Action en reconnaissance de droits (une des variantes des class actions à la française) : la prescription quadriennale est-elle interrompue si la réclamation préalable a été adressée à la « mauvaise » administration (en matière de TEOM en l’espèce) ?
Action en reconnaissance de droits (une des variantes des class actions à la française) : la prescription quadriennale est-elle interrompue si la réclamation préalable a été adressée à la « mauvaise » administration, autrement posé à une administration incompétente en droit pour ledit litige ?
Réponse du Conseil d’Etat (dans, de nouveau, une affaire de TEOM) : OUI. Une réponse agrémentée de nombreuses et utiles précisions, au terme d’un arrêté à publier en intégral au rec.
Les « Class actions » à la française ont été introduites en droit français du contentieux (judiciaire comme administratif) par la loi n° 2016-1547 du 18 novembre 2016 et par le décret n° 2017-888 du 6 mai 2017, ainsi que le présent blog s’en est fait l’écho :
- Action de groupe : quels risques contentieux pour les personnes publiques ?
- Actions de groupe : après la loi, le décret. En attendant les vagues de contentieux…
- Le Conseil constitutionnel, vient, à l’instant, de censurer une partie de la loi relative à l’égalité et à la citoyenneté. Il a surtout apporté d’importantes précisions juridiques (logement social, loi SRU, écoles privées, diffamation, genre, discriminations en restauration scolaire, class action…)
- « Class actions » à la française : le Conseil d’Etat en donne un mode d’emploi simple et opérationnel
- Action de groupe : avant l’heure, c’est pas l’heure (mais pour certaines actions de groupe seulement…)
Ces actions collectives peuvent prendre la forme :
- SOIT des « actions de groupe »
- SOIT des « actions en reconnaissance de droits » (article L. 77-12-1 du code de justice administrative ; CJA).
Le but est que d’une part nulle personne lésée ne puisse être laissée de côté par peur des frais contentieux ou par méconnaissance et, d’autre part, de regrouper en un contentieux, et un seul, les contentieux de masse…
Voir par exemple
- Source : TA Lyon, 29 avril 2019, Syndicat de personnel d’encadrement de la Ville de Lyon et organismes rattachés UGICT-CGT c/ Commune de Lyon, n° 1806281. Voir sur Alyoda en cliquant ici.

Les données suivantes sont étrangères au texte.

(** * Recurring reminders: recurrence expansion and the event store

    A shallow embedding of [calculateRecurringDates] and of the state
    handlers of the [App] component ([handleSave], [deleteEventType],
    [handleDeleteEvent], [addEventType]).

    The expansion is written against the ECMAScript [Date] object, so the
    first part of the file is the day-number arithmetic of ECMA-262
    (sections "Day Number and Time within Day", "Year Number", "Month
    Number", "Date Number", "Week Day", [MakeDay], [MakeDate]) and the
    [Date] methods the source calls.  A time value is the number of
    milliseconds since 1970-01-01T00:00:00Z.

    Conventions of the model:
    - numbers are integers ([Z]); the controls of the picker produce them
      with [parseInt], and the data model has [interval >= 1];
    - the host's local time is a constant offset [tza] from UTC, in
      milliseconds (the value of [-60000 * getTimezoneOffset()]); there
      are no daylight-saving transitions;
    - time values are not clipped at the ECMAScript range of 8.64e15 ms:
      a cursor that leaves the range is an Invalid Date in the source and
      a time after [finalEndDate] here, and either ends the loop (the
      intervals of the data model are not negative);
    - the [Date] constructor reads the strings the date control writes:
      a calendar date [YYYY-MM-DD] of a year 0000..9999, taken as local
      time.  On every other string the model gives an Invalid Date, where
      engines differ: V8 carries a day 29..31 past the end of a month
      into the next month, and every engine reads an expanded year
      [+YYYYYY-MM-DD].  The statements about dates read from strings are
      therefore made for valid calendar dates, and an Invalid Date occurs
      in them only as the value [None] of [newDateFromString];
    - no exception is modelled: [toISOString], the one method that raises
      (on an Invalid Date), is only called on a date that has just passed
      a comparison, which an Invalid Date fails. *)

From Stdlib Require Import ZArith Lia Bool List Ascii String Sorted Permutation.
From stdpp Require Import gmap strings list fin_maps.

Local Open Scope Z_scope.

(** ** Day numbers (ECMA-262, "Time Values and Time Range") *)

Definition msPerDay : Z := 86400000.

Definition Day (t : Z) : Z := t / msPerDay.

Definition TimeWithinDay (t : Z) : Z := t mod msPerDay.

Definition DaysInYear (y : Z) : Z :=
  if negb (y mod 4 =? 0) then 365
  else if negb (y mod 100 =? 0) then 366
  else if negb (y mod 400 =? 0) then 365
  else 366.

Definition DayFromYear (y : Z) : Z :=
  365 * (y - 1970) + (y - 1969) / 4 - (y - 1901) / 100 + (y - 1601) / 400.

(** ECMA-262 defines the year of a day as the largest [y] whose first day
    is not after it.  The estimate [1970 + 400 n / 146097] is off by at
    most one; [YearFromDay_spec] below shows that the adjusted value is
    that largest [y]. *)
Definition YearFromDay (n : Z) : Z :=
  let y0 := 1970 + (400 * n) / 146097 in
  if DayFromYear (y0 + 1) <=? n then y0 + 1
  else if DayFromYear y0 <=? n then y0
  else y0 - 1.

Definition InLeapYear (n : Z) : Z := DaysInYear (YearFromDay n) - 365.

Definition DayWithinYear (n : Z) : Z := n - DayFromYear (YearFromDay n).

(** Day within the year on which month [m] (0 = January) starts, given the
    leap-year flag of the year. *)
Definition monthStart (leap m : Z) : Z :=
  if m <=? 0 then 0
  else if m =? 1 then 31
  else if m =? 2 then 59 + leap
  else if m =? 3 then 90 + leap
  else if m =? 4 then 120 + leap
  else if m =? 5 then 151 + leap
  else if m =? 6 then 181 + leap
  else if m =? 7 then 212 + leap
  else if m =? 8 then 243 + leap
  else if m =? 9 then 273 + leap
  else if m =? 10 then 304 + leap
  else 334 + leap.

Definition MonthFromDay (n : Z) : Z :=
  let d := DayWithinYear n in
  let leap := InLeapYear n in
  if d <? 31 then 0
  else if d <? 59 + leap then 1
  else if d <? 90 + leap then 2
  else if d <? 120 + leap then 3
  else if d <? 151 + leap then 4
  else if d <? 181 + leap then 5
  else if d <? 212 + leap then 6
  else if d <? 243 + leap then 7
  else if d <? 273 + leap then 8
  else if d <? 304 + leap then 9
  else if d <? 334 + leap then 10
  else 11.

Definition DateFromDay (n : Z) : Z :=
  DayWithinYear n - monthStart (InLeapYear n) (MonthFromDay n) + 1.

Definition WeekDay (n : Z) : Z := (n + 4) mod 7.

(** [MakeDay year month date]: the day number of day [date] of month
    [month] of [year]; months outside 0..11 carry into the year and dates
    outside the month carry into the neighbouring months. *)
Definition MakeDay (year month date : Z) : Z :=
  let ym := year + month / 12 in
  let mn := month mod 12 in
  DayFromYear ym + monthStart (DaysInYear ym - 365) mn + date - 1.

Definition MakeTime (hour min sec ms : Z) : Z :=
  hour * 3600000 + min * 60000 + sec * 1000 + ms.

Definition MakeDate (day time : Z) : Z := day * msPerDay + time.

(** Two-digit years of the [Date] constructor: 0..99 mean 1900..1999. *)
Definition MakeFullYear (y : Z) : Z :=
  if (0 <=? y) && (y <=? 99) then 1900 + y else y.

(** ** Strings: decimal fields, the ISO date and its parser *)

Definition digitChar (d : Z) : ascii := ascii_of_N (48 + Z.to_N d).

(** The [w] low-order decimal digits of [n], most significant first. *)
Fixpoint fixedDigits (w : nat) (n : Z) : string :=
  match w with
  | O => EmptyString
  | S w' => (fixedDigits w' (n / 10) ++ String (digitChar (n mod 10)) EmptyString)%string
  end.

(** The year field of [toISOString]: four digits for 0..9999, otherwise a
    sign and six digits. *)
Definition isoYear (y : Z) : string :=
  if (0 <=? y) && (y <=? 9999) then fixedDigits 4 y
  else if y <? 0 then (String "-" (fixedDigits 6 (- y)))
  else (String "+" (fixedDigits 6 y)).

(** [d.toISOString().split('T')[0]] for the day number [n] of the UTC
    calendar. *)
Definition isoDateOfDay (n : Z) : string :=
  (isoYear (YearFromDay n) ++ "-" ++ fixedDigits 2 (MonthFromDay n + 1)
     ++ "-" ++ fixedDigits 2 (DateFromDay n))%string.

Definition digitVal (c : ascii) : option Z :=
  let n := Z.of_N (N_of_ascii c) in
  if (48 <=? n) && (n <=? 57) then Some (n - 48) else None.

Definition digits2 (a b : ascii) : option Z :=
  match digitVal a, digitVal b with
  | Some x, Some y => Some (10 * x + y)
  | _, _ => None
  end.

Definition digits4 (a b c d : ascii) : option Z :=
  match digits2 a b, digits2 c d with
  | Some x, Some y => Some (100 * x + y)
  | _, _ => None
  end.

Definition DaysInMonth (y m : Z) : Z := MakeDay y (m + 1) 1 - MakeDay y m 1.

(** The calendar date written [YYYY-MM-DD], as (year, month 1..12, day). *)
Definition parseISODate (s : string) : option (Z * Z * Z) :=
  match list_ascii_of_string s with
  | [y1; y2; y3; y4; s1; m1; m2; s2; d1; d2] =>
      if Ascii.eqb s1 "-" && Ascii.eqb s2 "-" then
        match digits4 y1 y2 y3 y4, digits2 m1 m2, digits2 d1 d2 with
        | Some y, Some m, Some d =>
            if (1 <=? m) && (m <=? 12) && (1 <=? d) && (d <=? DaysInMonth y (m - 1))
            then Some (y, m, d) else None
        | _, _, _ => None
        end
      else None
  | _ => None
  end.

(** ** The [Date] object at a fixed local offset *)

Section DateObject.

(** Local time minus UTC, in milliseconds. *)
Variable tza : Z.

Definition LocalTime (t : Z) : Z := t + tza.
Definition UTC (lt : Z) : Z := lt - tza.

Definition getFullYear (t : Z) : Z := YearFromDay (Day (LocalTime t)).
Definition getMonth (t : Z) : Z := MonthFromDay (Day (LocalTime t)).
Definition getDate (t : Z) : Z := DateFromDay (Day (LocalTime t)).
Definition getDay (t : Z) : Z := WeekDay (Day (LocalTime t)).

Definition setDate (t dt : Z) : Z :=
  let lt := LocalTime t in
  UTC (MakeDate (MakeDay (YearFromDay (Day lt)) (MonthFromDay (Day lt)) dt)
                (TimeWithinDay lt)).

Definition setMonth (t m : Z) : Z :=
  let lt := LocalTime t in
  UTC (MakeDate (MakeDay (YearFromDay (Day lt)) m (DateFromDay (Day lt)))
                (TimeWithinDay lt)).

Definition setFullYear (t y : Z) : Z :=
  let lt := LocalTime t in
  UTC (MakeDate (MakeDay y (MonthFromDay (Day lt)) (DateFromDay (Day lt)))
                (TimeWithinDay lt)).

Definition setHours (t hour min sec ms : Z) : Z :=
  UTC (MakeDate (Day (LocalTime t)) (MakeTime hour min sec ms)).

(** [new Date(year, month, date)]: local midnight of that day. *)
Definition newDate (year month date : Z) : Z :=
  UTC (MakeDate (MakeDay (MakeFullYear year) month date) 0).

(** [new Date(s + 'T00:00:00')] and [new Date(s + 'T23:59:59')]: the
    date string read as local time, at [timeOfDay] milliseconds into
    the day; [None] is the Invalid Date. *)
Definition newDateFromString (s : string) (timeOfDay : Z) : option Z :=
  match parseISODate s with
  | Some (y, m, d) => Some (UTC (MakeDate (MakeDay y (m - 1) d) timeOfDay))
  | None => None
  end.

(** [d.toISOString().split('T')[0]]: the date of the UTC calendar. *)
Definition toISODate (t : Z) : string := isoDateOfDay (Day t).

Definition getDaysInMonth (year month : Z) : Z :=
  getDate (newDate year (month + 1) 0).

Definition getFirstDayOfMonth (year month : Z) : Z :=
  getDay (newDate year month 1).

End DateObject.

(** ** Type definitions of the source *)

(** The four values of [frequency]; the [default] arm of the [switch]
    is not reached by a value of this type. *)
Inductive Frequency : Type := daily | weekly | monthly | yearly.

Inductive MonthlyType : Type := onDay | onThe.

(** [week: number | 'last'] *)
Inductive Week : Type :=
  | weekNumber (n : Z)
  | weekLast.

- TA Lyon – N° 1803391-1803392 – CANOL – 26 octobre 2020 – C+ … Voir notre article : Une action en reconnaissance de droits ne peut tendre à la reconnaissance d’un préjudice… mais elle peut servir à mettre la TEOM « en décharge »
Le Conseil d’Etat vient de donner le mode d’emploi de ce régime au regard des règles de prescription quadriennale. Le Conseil d’état a posé :
- qu’il résulte de l’article L. 77-12-2 du CJA que les délais de prescription et de forclusion opposables, pour faire valoir les droits dont la reconnaissance est demandée, à chacun des membres du groupe indéterminé de personnes au bénéfice duquel l’action est introduite, sont interrompus à compter de la date à laquelle la réclamation préalable à laquelle l’article R. 77-12-4 du CJA subordonne la saisine du juge est formée par l’auteur de l’action collective.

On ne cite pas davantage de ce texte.